We got down to business preparing a — ho ho! — warm reception for the frost giants. No sooner were we done than they came at us once more, a fresh wave of them scrambling up the rubble, yowling and bellowing all the way.
"Fire!" I yelled into the walkie-talkie, but I wasn't referring to guns. All along the castle's western flank, men threw flash bombs onto the stacks of frostie corpses, which we'd laced with every kind of combustible liquid we could lay our hands on — fuel oil, lamp oil, diesel, petrol, even cooking fat. The bodies quickly became a great flaming barrier, a fiery screen with a dual function: it drove the attacking frost giants back, and the heat affected their weaponry and armour. Some of the ice-smiths' handiwork melted outright.
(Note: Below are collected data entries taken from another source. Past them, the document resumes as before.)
Lemma exceeds_false (roi : ROI) (shape : Z * Z) :
  exceeds roi shape = false <->
  width roi + left roi <= fst shape /\ height roi + top roi <= snd shape.
Proof.
  unfold exceeds. rewrite orb_false_iff.
  rewrite (Z.gtb_ltb (width roi + left roi)), (Z.gtb_ltb (height roi + top roi)).
  rewrite (Z.ltb_ge (fst shape)), (Z.ltb_ge (snd shape)). reflexivity.
Qed.

(** X1.  Whenever [_set_roi] raises, whatever the exception and wherever
    it came from (the bounds check, the retry, the re-application of the
    previous ROI, an exhausted stack), the mirrored ROI is the one held
    before the call; the sensor shape, the binning and the cached
    trigger pair are untouched too. *)
Theorem set_roi_failure_keeps_mirror (depth : nat) (roi : ROI) (c c' : camera dev)
    (e : exn) :
  _set_roi depth roi c = (Raise e, c') ->
  _roi c' = _roi c /\
  _sensor_shape c' = _sensor_shape c /\
  _binning c' = _binning c /\
  _trigger_map c' = _trigger_map c.
Proof.
  intros Hrun. split; [ exact (set_roi_raise_keeps_mirror depth roi c c' e Hrun) | ].
  change c' with (snd (Raise (A := bool) e, c')). rewrite <- Hrun.
  repeat split.
  - apply (preserves_set_roi (fun s => _sensor_shape s = _sensor_shape c)); auto.
  - apply (preserves_set_roi (fun s => _binning s = _binning c)); auto.
  - apply (preserves_set_roi (fun s => _trigger_map s = _trigger_map c)); auto.
Qed.

(** X2.  A request that does not fit the sensor ([width + left] beyond
    the sensor width or [height + top] beyond its height) raises
    [ValueError] carrying the request and the sensor shape before
    anything is asked of the hardware: the camera is exactly as before.
    Conversely a call that returns had a request that fits. *)
Theorem set_roi_bounds (depth : nat) (roi : ROI) (c : camera dev) :
  (exceeds roi (_sensor_shape c) = true ->
     _set_roi (S depth) roi c = (Raise (ValueError roi (_sensor_shape c)), c))
  /\
  (forall b c', _set_roi depth roi c = (Ret b, c') ->
     width roi + left roi <= fst (_sensor_shape c) /\
     height roi + top roi <= snd (_sensor_shape c)).
Proof.
  split.
  - apply set_roi_exceeding.
  - intros b c' Hrun. apply exceeds_false. exact (set_roi_ret_fits _ _ _ _ _ Hrun).
Qed.

Lemma bind_sdk_ret {A : Type} (q : call) (k : Z -> M (camera dev) A)
    (c c' : camera dev) (a : A) :
  bind (sdk q) k c = (Ret a, c') ->
  exists x d,
    xi (_handle c) q = (Ok x, d) /\
    k x (with_handle d (mkEvent q (Ok x) (_acquiring c)) c) = (Ret a, c').
Proof.
  unfold bind, sdk. destruct (xi (_handle c) q) as [[x | e] d]; [ | discriminate ].
  intros H. exists x, d. auto.
Qed.

Lemma push_roi_ret (roi : ROI) (c c' : camera dev) (u : unit) :
  push_roi roi c = (Ret u, c') ->
  map request (calls c') =
    map request (calls c) ++
      [set_offsetX 0; set_offsetY 0; set_width (width roi); set_height (height roi);
       set_offsetX (left roi); set_offsetY (top roi)].
Proof.
  unfold push_roi. intros H.
  apply bind_sdk_ret in H. destruct H as (x1 & d1 & _ & H).
  apply bind_sdk_ret in H. destruct H as (x2 & d2 & _ & H).
  apply bind_sdk_ret in H. destruct H as (x3 & d3 & _ & H).
  apply bind_sdk_ret in H. destruct H as (x4 & d4 & _ & H).
  apply bind_sdk_ret in H. destruct H as (x5 & d5 & _ & H).
  apply bind_sdk_ret in H. destruct H as (x6 & d6 & _ & H).
  unfold ret in H. injection H as _ <-. cbn [calls with_handle].
  rewrite !map_app. cbn. rewrite <- !app_assoc. reflexivity.
Qed.

(** X3.  On a camera that is not enabled, a [_set_roi] whose first write
    sequence the hardware accepts makes exactly six calls, in this
    order: both offsets are zeroed, then the width and the height are
    written, then the requested offsets; it returns [True], the mirrored
    ROI is the request, and nothing else of the camera changes. *)
Theorem set_roi_accepted_writes_in_order (depth : nat) (roi : ROI) (c : camera dev) :
  enabled c = false ->
  exceeds roi (_sensor_shape c) = false ->
  fst (write_roi roi c) = Ret tt ->
  fst (_set_roi (S depth) roi c) = Ret true /\
  _roi (snd (_set_roi (S depth) roi c)) = roi /\
  map request (calls (snd (_set_roi (S depth) roi c))) =
    map request (calls c) ++
      [set_offsetX 0; set_offsetY 0; set_width (width roi); set_height (height roi);
       set_offsetX (left roi); set_offsetY (top roi)] /\
  enabled (snd (_set_roi (S depth) roi c)) = false /\
  _acquiring (snd (_set_roi (S depth) roi c)) = _acquiring c.
Proof.
  intros Hoff Hfits Hwrite.
  destruct (write_roi roi c) as [r c1] eqn:Hrun. cbn in Hwrite. subst r.
  rewrite (set_roi_after_write depth roi c c1 tt Hfits Hrun). cbn [fst snd].
  unfold write_roi in Hrun. rewrite (disabled_camera_off _ c Hoff) in Hrun.
  pose proof (push_roi_ret roi c c1 tt Hrun) as Hcalls.
  pose proof (preserves_push_roi (fun s => enabled s = false /\ _acquiring s = _acquiring c)
                (fun _ _ _ H => H) roi c (conj Hoff eq_refl)) as Hflags.
  rewrite Hrun in Hflags. cbn in Hflags. destruct Hflags as [Hen Hacq].
  repeat split; auto.
Qed.

End RoiMore.

Lemma set_roi_failure_keeps_mirror_witness :
  _roi (snd (_set_roi 5 (mkROI 0 0 1000 1000)
               (bench (refusing is_set_width (Xi_error (Some _XI_INVALID_ARGUMENTS)))
                  true true full_frame software_once))) = full_frame.
Proof.
  apply (set_roi_failure_keeps_mirror 5 (mkROI 0 0 1000 1000)
           (bench (refusing is_set_width (Xi_error (Some _XI_INVALID_ARGUMENTS)))
              true true full_frame software_once)
           (snd (_set_roi 5 (mkROI 0 0 1000 1000)
                   (bench (refusing is_set_width (Xi_error (Some _XI_INVALID_ARGUMENTS)))
                      true true full_frame software_once)))
           ZeroDivisionError).
  vm_compute. reflexivity.
Defined.

Lemma set_roi_bounds_witness :
  _set_roi 3 (mkROI 0 0 2049 2048) (bench obliging false false full_frame software_once)
  = (Raise (ValueError (mkROI 0 0 2049 2048) (2048, 2048)),
     bench obliging false false full_frame software_once)
  /\ 2048 + 0 <= 2048.
Proof.
  split.
  - apply (proj1 (set_roi_bounds 2 (mkROI 0 0 2049 2048)
                    (bench obliging false false full_frame software_once))).
    vm_compute. reflexivity.
  - apply (proj2 (set_roi_bounds 3 full_frame
                    (bench obliging false false full_frame software_once))
             true
             (snd (_set_roi 3 full_frame
                     (bench obliging false false full_frame software_once)))).
    vm_compute. reflexivity.
Defined.

Lemma set_roi_accepted_writes_in_order_witness :
  map request (calls (snd (_set_roi 3 (mkROI 8 16 640 480)
                             (bench gridded false false full_frame software_once))))
  = [set_offsetX 0; set_offsetY 0; set_width 640; set_height 480;
     set_offsetX 8; set_offsetY 16].
Proof.
  apply (set_roi_accepted_writes_in_order 2 (mkROI 8 16 640 480)
           (bench gridded false false full_frame software_once));
    vm_compute; reflexivity.
Defined.

(** ** More on the trigger *)

Section TriggerMore.
Context {dev : Type} {handle : Handle dev}.

(** X15.  The mapping table has exactly three keys, the repeated
    (RISING_EDGE, ONCE) entry counting once: a (type, mode) pair is
    mapped exactly if it is (SOFTWARE, STROBE), (SOFTWARE, ONCE) or
    (RISING_EDGE, ONCE), to the source codes XI_TRG_OFF, XI_TRG_SOFTWARE
    and XI_TRG_EDGE_RISING; every mapped pair has the frame-start
    selector, and distinct keys have distinct native pairs. *)
Theorem TRIGGER_TABLE_keys (ttype : TriggerType) (tmode : TriggerMode)
    (native : string * string) :
  (dict_get trigger_key_eqb (ttype, tmode) TRIGGER_TABLE = Some native <->
     (ttype, tmode, native)
       = (SOFTWARE, STROBE, ("XI_TRG_OFF", "XI_TRG_SEL_FRAME_START")) \/
     (ttype, tmode, native)
       = (SOFTWARE, ONCE, ("XI_TRG_SOFTWARE", "XI_TRG_SEL_FRAME_START")) \/
     (ttype, tmode, native)
       = (RISING_EDGE, ONCE, ("XI_TRG_EDGE_RISING", "XI_TRG_SEL_FRAME_START")))
  /\
  (dict_get trigger_key_eqb (ttype, tmode) TRIGGER_TABLE = Some native ->
     snd native = "XI_TRG_SEL_FRAME_START" /\
     forall ttype' tmode',
       dict_get trigger_key_eqb (ttype', tmode') TRIGGER_TABLE = Some native ->
       (ttype', tmode') = (ttype, tmode)).
Proof.
  assert (Hiff : dict_get trigger_key_eqb (ttype, tmode) TRIGGER_TABLE = Some native <->
     (ttype, tmode, native)
       = (SOFTWARE, STROBE, ("XI_TRG_OFF", "XI_TRG_SEL_FRAME_START")) \/
     (ttype, tmode, native)
       = (SOFTWARE, ONCE, ("XI_TRG_SOFTWARE", "XI_TRG_SEL_FRAME_START")) \/
     (ttype, tmode, native)
       = (RISING_EDGE, ONCE, ("XI_TRG_EDGE_RISING", "XI_TRG_SEL_FRAME_START"))).
  { rewrite TRIGGER_TABLE_items.
    destruct ttype, tmode; cbn; split; intros H;
      try discriminate;
      try (injection H as <-; auto);
      try (destruct H as [H | [H | H]]; try discriminate H; injection H as <-; reflexivity);
      try (destruct H as [H | [H | H]]; discriminate H). }
  split; [ exact Hiff | ].
  intros Hget. apply Hiff in Hget. split.
  - destruct Hget as [H | [H | H]]; injection H as _ _ ->; reflexivity.
  - intros ttype' tmode' Hget'. rewrite TRIGGER_TABLE_items in Hget'.
    destruct Hget as [H | [H | H]]; injection H as -> -> ->;
      destruct ttype', tmode'; cbn in Hget'; try discriminate Hget'; reflexivity.
Qed.

(** X6.  A [set_trigger] that raises, because the pair is not mapped or
    because the hardware or the stop and restart around the push
    failed, leaves the cached native pair as it was. *)
Theorem set_trigger_failure_keeps_cache (ttype : TriggerType) (tmode : TriggerMode)
    (c c' : camera dev) (e : exn) :
  set_trigger ttype tmode c = (Raise e, c') ->
  _trigger_map c' = _trigger_map c.
Proof.
  unfold set_trigger, TRIGGER_TABLE_getitem.
  destruct (dict_get trigger_key_eqb (ttype, tmode) TRIGGER_TABLE) as [new_map | ].
  - unfold bind at 1. unfold try_except, ret at 1.
    unfold bind at 1. unfold gets at 1.
    destruct (negb (native_pair_eqb new_map (_trigger_map c))); [ | discriminate ].
    unfold bind at 1.
    pose proof (preserves_disabled_camera (fun s => _trigger_map s = _trigger_map c)
                  (fun _ _ _ H => H) (fun _ _ H => H) (fun _ _ H => H)
                  (bind (sdk (set_trigger_source (fst new_map)))
                     (fun _ => bind (sdk (set_trigger_selector (snd new_map)))
                                 (fun _ => ret tt)))) as Hkeep.
    assert (Hbody : preserves (fun s => _trigger_map s = _trigger_map c)
                      (bind (sdk (set_trigger_source (fst new_map)))
                         (fun _ => bind (sdk (set_trigger_selector (snd new_map)))
                                     (fun _ => ret tt)))).
    { apply preserves_bind; [ apply preserves_sdk; auto | intro ].
      apply preserves_bind; [ apply preserves_sdk; auto | intro ].
      apply preserves_ret. }
    specialize (Hkeep Hbody c eq_refl).
    destruct (_disabled_camera _ c) as [[u | e0] c1]; cbn in Hkeep.
    + discriminate.
    + intros H. injection H as _ <-. exact Hkeep.
  - unfold bind, try_except, raise. intros H. injection H as _ <-. reflexivity.
Qed.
Some of it held together, but was severely compromised — blades blunted, helmets and breastplates thinned.
Steaming, sodden, more vulnerable than before, the frost giants fled for the safety of the trees. Snipers on the battlements took them down as they ran. Freya was up there, leading the shooting, and her Lee-Enfield cracked rhythmically and repeatedly. I'd known she was a top-notch markswoman, but this was something else. No frostie she aimed at made it back to the forest. She would ratchet the rifle's bolt, sight, pull the trigger, and that was another of the big buggers flat on the deck. Reloading the five-round magazine took her next to no time, too.
The stench from the burning corpses was atrocious. All that fur and fatty flesh. And as the flames subsided and the acrid smoke cleared, out of the woods the frost giants came yet again. Now, though, they were closing in on the castle from all sides evenly, and I could tell they weren't going to converge on the breaches, not this time. Tried that twice and got nowhere. They went straight for the walls instead, and started to climb.
Boy, could they climb. The long talons on their hands and feet dug deep into the mortar and the cracks and crevices in the stonework, as effective as a mountaineer's ice picks and crampons. The frost giants swarmed up the walls like the biggest, ugliest, whitest spiders imaginable. We shot them down as they clambered, but there were masses of them and we weren't able to pick them off quickly enough. They began cresting the battlements, unslung their issgeisls and other weapons, and engaged with us in earnest.
All along the castle's rim, men and gods grappled with towering, shaggy monsters. Odin's sons were at the forefront. Vali, Vidar and Tyr despatched frost giants in all directions, sending bodies tumbling to the ground. The Valkyries were in the thick of it too, whooping high-pitched battlecries as they gunned frosties down. Skadi was there.